Stored items
- Opening Delimiter -

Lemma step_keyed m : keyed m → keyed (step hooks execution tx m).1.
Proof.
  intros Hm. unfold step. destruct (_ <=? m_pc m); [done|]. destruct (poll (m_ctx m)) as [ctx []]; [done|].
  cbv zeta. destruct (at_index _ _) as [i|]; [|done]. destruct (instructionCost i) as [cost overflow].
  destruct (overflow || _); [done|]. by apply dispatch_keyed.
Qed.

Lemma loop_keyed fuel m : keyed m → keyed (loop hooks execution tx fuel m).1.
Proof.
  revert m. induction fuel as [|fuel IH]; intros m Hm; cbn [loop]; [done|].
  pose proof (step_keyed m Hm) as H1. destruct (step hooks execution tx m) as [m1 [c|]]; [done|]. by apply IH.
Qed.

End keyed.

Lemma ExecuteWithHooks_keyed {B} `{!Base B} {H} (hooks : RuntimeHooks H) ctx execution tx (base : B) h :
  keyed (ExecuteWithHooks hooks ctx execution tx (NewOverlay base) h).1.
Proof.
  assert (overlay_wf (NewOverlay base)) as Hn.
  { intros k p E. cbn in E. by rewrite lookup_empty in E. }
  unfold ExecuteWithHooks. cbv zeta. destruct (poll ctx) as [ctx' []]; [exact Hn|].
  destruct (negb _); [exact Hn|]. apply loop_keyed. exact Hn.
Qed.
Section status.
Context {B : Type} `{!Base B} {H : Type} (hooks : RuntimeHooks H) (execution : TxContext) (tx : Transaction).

- Closing Delimiter -
- Opening Delimiter -

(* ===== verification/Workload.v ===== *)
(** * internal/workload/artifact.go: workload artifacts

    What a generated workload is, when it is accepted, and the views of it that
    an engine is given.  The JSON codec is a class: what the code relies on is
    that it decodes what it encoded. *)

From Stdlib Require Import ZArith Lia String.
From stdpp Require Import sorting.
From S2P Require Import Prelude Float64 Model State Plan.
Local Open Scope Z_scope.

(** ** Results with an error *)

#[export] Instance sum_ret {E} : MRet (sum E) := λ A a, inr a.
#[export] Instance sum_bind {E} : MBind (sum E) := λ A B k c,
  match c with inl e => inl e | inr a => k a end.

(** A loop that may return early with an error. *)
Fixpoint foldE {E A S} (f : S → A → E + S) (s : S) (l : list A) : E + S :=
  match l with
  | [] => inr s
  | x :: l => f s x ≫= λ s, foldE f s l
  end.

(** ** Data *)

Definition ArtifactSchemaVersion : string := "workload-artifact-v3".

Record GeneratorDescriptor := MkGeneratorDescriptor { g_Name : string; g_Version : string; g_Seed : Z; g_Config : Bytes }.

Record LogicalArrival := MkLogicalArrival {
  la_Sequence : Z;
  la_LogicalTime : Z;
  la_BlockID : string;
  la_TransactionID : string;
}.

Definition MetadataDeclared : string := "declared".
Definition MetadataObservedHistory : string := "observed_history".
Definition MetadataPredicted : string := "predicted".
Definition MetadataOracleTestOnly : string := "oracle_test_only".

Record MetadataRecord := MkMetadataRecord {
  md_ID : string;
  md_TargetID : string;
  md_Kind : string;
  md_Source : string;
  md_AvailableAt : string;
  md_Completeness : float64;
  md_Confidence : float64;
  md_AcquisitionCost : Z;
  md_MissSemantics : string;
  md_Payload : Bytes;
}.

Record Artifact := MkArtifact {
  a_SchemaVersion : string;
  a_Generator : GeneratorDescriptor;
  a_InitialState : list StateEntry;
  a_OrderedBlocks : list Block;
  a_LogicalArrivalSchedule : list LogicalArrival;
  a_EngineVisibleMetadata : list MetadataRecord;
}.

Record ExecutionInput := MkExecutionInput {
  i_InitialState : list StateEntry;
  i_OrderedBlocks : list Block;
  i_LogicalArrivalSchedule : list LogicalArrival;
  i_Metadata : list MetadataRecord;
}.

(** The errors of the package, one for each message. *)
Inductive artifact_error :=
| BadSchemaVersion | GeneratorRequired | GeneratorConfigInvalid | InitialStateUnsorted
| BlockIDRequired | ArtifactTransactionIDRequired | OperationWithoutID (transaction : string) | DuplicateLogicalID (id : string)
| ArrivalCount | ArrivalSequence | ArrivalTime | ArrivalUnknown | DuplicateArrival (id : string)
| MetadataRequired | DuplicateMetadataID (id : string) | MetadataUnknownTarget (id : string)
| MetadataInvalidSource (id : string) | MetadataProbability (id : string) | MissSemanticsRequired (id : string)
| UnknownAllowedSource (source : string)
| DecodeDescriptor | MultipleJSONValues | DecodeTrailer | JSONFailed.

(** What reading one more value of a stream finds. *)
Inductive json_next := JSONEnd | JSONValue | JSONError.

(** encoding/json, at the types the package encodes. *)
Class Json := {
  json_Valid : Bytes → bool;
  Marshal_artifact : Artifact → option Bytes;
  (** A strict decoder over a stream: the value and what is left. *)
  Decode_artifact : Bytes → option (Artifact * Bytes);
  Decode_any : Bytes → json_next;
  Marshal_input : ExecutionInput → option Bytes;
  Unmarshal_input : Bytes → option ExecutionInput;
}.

- Closing Delimiter -

— DIRECTIONS FOR THIS TASK —
Copy the lines of the data above exactly as written, beginning with the line containing "Lemma step_keyed m" and ending with the line containing "unfold ExecuteWithHooks. cbv", and leave out all other lines.

— EXERCISE OUTPUT —
Lemma step_keyed m : keyed m → keyed (step hooks execution tx m).1.
Proof.
  intros Hm. unfold step. destruct (_ <=? m_pc m); [done|]. destruct (poll (m_ctx m)) as [ctx []]; [done|].
  cbv zeta. destruct (at_index _ _) as [i|]; [|done]. destruct (instructionCost i) as [cost overflow].
  destruct (overflow || _); [done|]. by apply dispatch_keyed.
Qed.

Lemma loop_keyed fuel m : keyed m → keyed (loop hooks execution tx fuel m).1.
Proof.
  revert m. induction fuel as [|fuel IH]; intros m Hm; cbn [loop]; [done|].
  pose proof (step_keyed m Hm) as H1. destruct (step hooks execution tx m) as [m1 [c|]]; [done|]. by apply IH.
Qed.

End keyed.

Lemma ExecuteWithHooks_keyed {B} `{!Base B} {H} (hooks : RuntimeHooks H) ctx execution tx (base : B) h :
  keyed (ExecuteWithHooks hooks ctx execution tx (NewOverlay base) h).1.
Proof.
  assert (overlay_wf (NewOverlay base)) as Hn.
  { intros k p E. cbn in E. by rewrite lookup_empty in E. }
  unfold ExecuteWithHooks. cbv zeta. destruct (poll ctx) as [ctx' []]; [exact Hn|].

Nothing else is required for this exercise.